PR 2025/26 Ernte: Feld verzeichnet bereits erste Anpflanzungen
Die Anbaufläche für Bohnen nimmt ab, der Maisanbau gewinnt an Boden und der Sojaanbau dürfte in den kommenden Wochen beginnen.
Die Reisproduktion in Rio Grande do Sul wird in der nächsten Ernte voraussichtlich um 8 % zurückgehen, während die nationale Produktion um etwa 30 % zurückgehen könnte, so Schätzungen, die am Mittwoch (27. August) während des Treffens „Tá na Mesa – Gestão no mercado: as consequências de nossa pedidos“ (Take the Table – Marktmanagement: Die Konsequenzen unserer Entscheidungen) veröffentlicht wurden.
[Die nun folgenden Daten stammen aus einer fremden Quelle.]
(** The trace of the loop, request by request. *)
Lemma attempts_blocks {A} self (respond : nat -> http_outcome A) url retry_count :
  forall todo w result w',
    attempts self respond url retry_count todo w = (result, w') ->
    exists blocks,
      trace w' = trace w ++ concat blocks /\
      requests_sent w' = (requests_sent w + length blocks)%nat /\
      Forall2 (fun n block =>
                 request_block url (request_delay self) (passes (respond n)) block)
              (seq (requests_sent w) (length blocks)) blocks.
Proof.
  induction todo as [|attempt rest IH]; intros w result w' H.
  - injection H as _ <-. exists []. cbn [concat length seq].
    rewrite app_nil_r, Nat.add_0_r. split; [reflexivity|]. split; [reflexivity|constructor].
  - rewrite attempts_cons in H. cbv zeta in H.
    cbn [all_songs requests_sent trace] in H.
    assert (Hstop : forall block w1 (r : option (envelope A) + exn),
               request_block url (request_delay self)
                             (passes (respond (requests_sent w))) block ->
               trace w1 = trace w ++ block -> requests_sent w1 = S (requests_sent w) ->
               (r, w1) = (result, w') ->
               exists blocks,
                 trace w' = trace w ++ concat blocks /\
                 requests_sent w' = (requests_sent w + length blocks)%nat /\
                 Forall2 (fun n block =>
                            request_block url (request_delay self)
                                          (passes (respond n)) block)
                         (seq (requests_sent w) (length blocks)) blocks).
    { intros block w1 r Hblock Htr Hsent [= _ <-]. exists [block].
      cbn [concat length seq]. rewrite app_nil_r. split; [exact Htr|].
      split; [lia|]. constructor; [exact Hblock|constructor]. }
    assert (Hrec : forall block w1,
               request_block url (request_delay self)
                             (passes (respond (requests_sent w))) block ->
               trace w1 = trace w ++ block -> requests_sent w1 = S (requests_sent w) ->
               attempts self respond url retry_count rest w1 = (result, w') ->
               exists blocks,
                 trace w' = trace w ++ concat blocks /\
                 requests_sent w' = (requests_sent w + length blocks)%nat /\
                 Forall2 (fun n block =>
                            request_block url (request_delay self)
                                          (passes (respond n)) block)
                         (seq (requests_sent w) (length blocks)) blocks).
    { intros block w1 Hblock Htr Hsent Hrun.
      destruct (IH _ _ _ Hrun) as (blocks & Htr' & Hsent' & Hall).
      exists (block :: blocks). cbn [concat length seq].
      split; [rewrite Htr', Htr, app_assoc; reflexivity|]. split; [lia|].
      constructor; [exact Hblock|]. rewrite <- Hsent. exact Hall. }
    assert (Hexc : forall e block all_songs1,
               request_block url (request_delay self)
                             (passes (respond (requests_sent w))) block ->
               (if isinstance_RequestException e
                then if attempt <? retry_count - 1
                     then attempts self respond url retry_count rest
                            {| all_songs := all_songs1;
                               requests_sent := S (requests_sent w);
                               trace := (trace w ++ block) ++
                                        [Sleep RetryBackoff (inject_Z (2 * (attempt + 1)))] |}
                     else (inl None, {| all_songs := all_songs1;
                                        requests_sent := S (requests_sent w);
                                        trace := trace w ++ block |})
                else if isinstance_JSONDecodeError e
                     then (inl None, {| all_songs := all_songs1;
                                        requests_sent := S (requests_sent w);
                                        trace := trace w ++ block |})
                     else (inr e, {| all_songs := all_songs1;
                                     requests_sent := S (requests_sent w);
                                     trace := trace w ++ block |}))
               = (result, w') ->
               exists blocks,
                 trace w' = trace w ++ concat blocks /\
                 requests_sent w' = (requests_sent w + length blocks)%nat /\
                 Forall2 (fun n block =>
                            request_block url (request_delay self)
                                          (passes (respond n)) block)
                         (seq (requests_sent w) (length blocks)) blocks).
    { intros e block songs1 Hblock Hrun.
      destruct (isinstance_RequestException e).
      - destruct (attempt <? retry_count - 1).
        + refine (Hrec (block ++ [Sleep RetryBackoff (inject_Z (2 * (attempt + 1)))])
                       _ _ _ _ Hrun);
            [apply request_block_pause; [reflexivity|exact Hblock]
            |cbn [trace]; rewrite app_assoc; reflexivity|reflexivity].
        + refine (Hstop block _ _ Hblock _ _ Hrun); reflexivity.
      - destruct (isinstance_JSONDecodeError e);
          refine (Hstop block _ _ Hblock _ _ Hrun); reflexivity. }
    destruct (respond (requests_sent w)) as [e|status_code json] eqn:Hresp;
      cbn [passes] in Hstop, Hrec, Hexc.
    + apply (Hexc e [Get url] _ (request_block_failed url _) H).
    + unfold passes_status in Hstop, Hrec, Hexc.
      destruct (status_code =? 429); cbn [negb andb] in Hstop, Hrec, Hexc.
      { refine (Hrec [Get url; Sleep RateLimitBackoff (inject_Z (5 * (attempt + 1)))]
                     _ _ _ _ H);
          [apply (request_block_pause url _ false [Get url]);
             [reflexivity|apply request_block_failed]
          |cbn [trace]; rewrite <- app_assoc; reflexivity|reflexivity]. }
      destruct (raise_for_status status_code) as [e|].
      { apply (Hexc e [Get url] _ (request_block_failed url _) H). }
      assert (Hpassed : request_block url (request_delay self) true
                          [Get url; Sleep RequestDelay (request_delay self)])
        by apply request_block_passed.
      assert (Htrace : (trace w ++ [Get url]) ++ [Sleep RequestDelay (request_delay self)]
                       = trace w ++ [Get url; Sleep RequestDelay (request_delay self)])
        by (rewrite <- app_assoc; reflexivity).
      rewrite Htrace in H.
      destruct json as [[body|]|e].
      * destruct (jtruthy (get (error body)) && negb (jeq (get (error body)) (JBool false)));
          refine (Hstop _ _ _ Hpassed _ _ H); reflexivity.
      * refine (Hstop _ _ _ Hpassed _ _ H); reflexivity.
      * apply (Hexc e _ _ Hpassed H).
Qed.
(** Python truthiness of the attributes the code tests with [if x] / [not x]. *)
Definition truthy_str (o : option string) : bool :=
  match o with
  | Some s => negb (String.eqb s "")
  | None => false
  end.

Definition truthy_obj {A : Type} (o : option A) : bool :=
  match o with Some _ => true | None => false end.

Definition truthy_list {A : Type} (l : list A) : bool :=
  match l with [] => false | _ :: _ => true end.

(** [a or b] on optional strings: the first truthy operand, else the last. *)
Definition py_or (a b : option string) : option string :=
  if truthy_str a then a else b.

(** The group id the handler keys on: [None] when [not message.media_group_id]. *)
Definition group_key (m : Message) : option string :=
  if truthy_str (media_group_id m) then media_group_id m else None.

(** ** [list.sort(key=lambda m: m.message_id)]: a stable sort by message id *)

Fixpoint insert_by_id (m : Message) (l : list Message) : list Message :=
  match l with
  | [] => [m]
  | x :: r =>
      if message_id m <=? message_id x then m :: x :: r
      else x :: insert_by_id m r
  end.

Definition sort_by_id (l : list Message) : list Message :=
  foldr insert_by_id [] l.

(** ** MediaGroupHandler on the asyncio loop

    A task created by [asyncio.create_task] is either suspended in
    [asyncio.sleep], suspended inside [await forward_callback(messages)],
    finished, or cancelled. *)

Inductive task_status :=
| Sleeping (deadline : Z)
| Forwarding
| Finished
| Cancelled.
An der Debatte nahmen Rodrigo Sousa Costa, Präsident von Federasul, teil; Gedeão Pereira, Präsident von Farsul; Alexandre Velho, Präsident von Federarroz; und Antônio da Luz, Chefökonom bei Farsul und CEO von Agronomey.
Für Rodrigo Sousa Costa ist dies ein entscheidender Zeitpunkt für die Erzeuger, ihre Anbaugebiete festzulegen, da diese Entscheidung den Umsatz in den nächsten zwei Jahren beeinflussen wird. „Der Markt steckt in einer Krise, die Preise fallen. Wichtig ist, jetzt, im September, die richtigen Entscheidungen zu treffen“, betonte er.
Der Ökonom Antônio da Luz fügte hinzu, dass die nationale Produktion im Jahr 2025 voraussichtlich einen Überschuss von 2,12 Millionen Tonnen aufweisen wird, der zur Ernte des nächsten Jahres hinzugerechnet wird, was das Angebot weiter verknappt. Zu den Faktoren, die zu diesem Überschuss beitragen, gehört der Rückgang des Pro-Kopf-Reisverbrauchs, der in diesem Jahr voraussichtlich von 34 Kilogramm auf 29 Kilogramm pro Person sinken wird. „Jeder Produzent muss seinen eigenen Weg finden. Es ist noch Zeit, Anpassungen vorzunehmen, um Krisen zu vermeiden“, erklärte er.
Gedeão Pereira schätzte, dass dies aufgrund der Klimaauswirkungen, der Kapitalknappheit und der Verschuldung der Erzeuger eine der schwierigsten Zeiten für die Agrarwirtschaft in Rio Grande do Sul sein könnte. Er kritisierte zudem die mangelnden Maßnahmen der Bundesregierung zur Linderung der Situation. Laut Pereira werden die Umsätze auf der Expointer, die am kommenden Samstag (30. August) beginnt, voraussichtlich geringer ausfallen, was die geringere Investitionskapazität der Landwirte widerspiegelt.
Alexandre Velho betonte, wie wichtig es sei, vor der Ausweitung der Anbaufläche neue Märkte zu erschließen. „Diese Tätigkeit erfordert zunehmend Professionalität und Rationalität, um die Produktivität zu gewährleisten. Die Entscheidung über die Fläche ist individuell, die Auswirkungen sind jedoch kollektiv“, fügte er hinzu.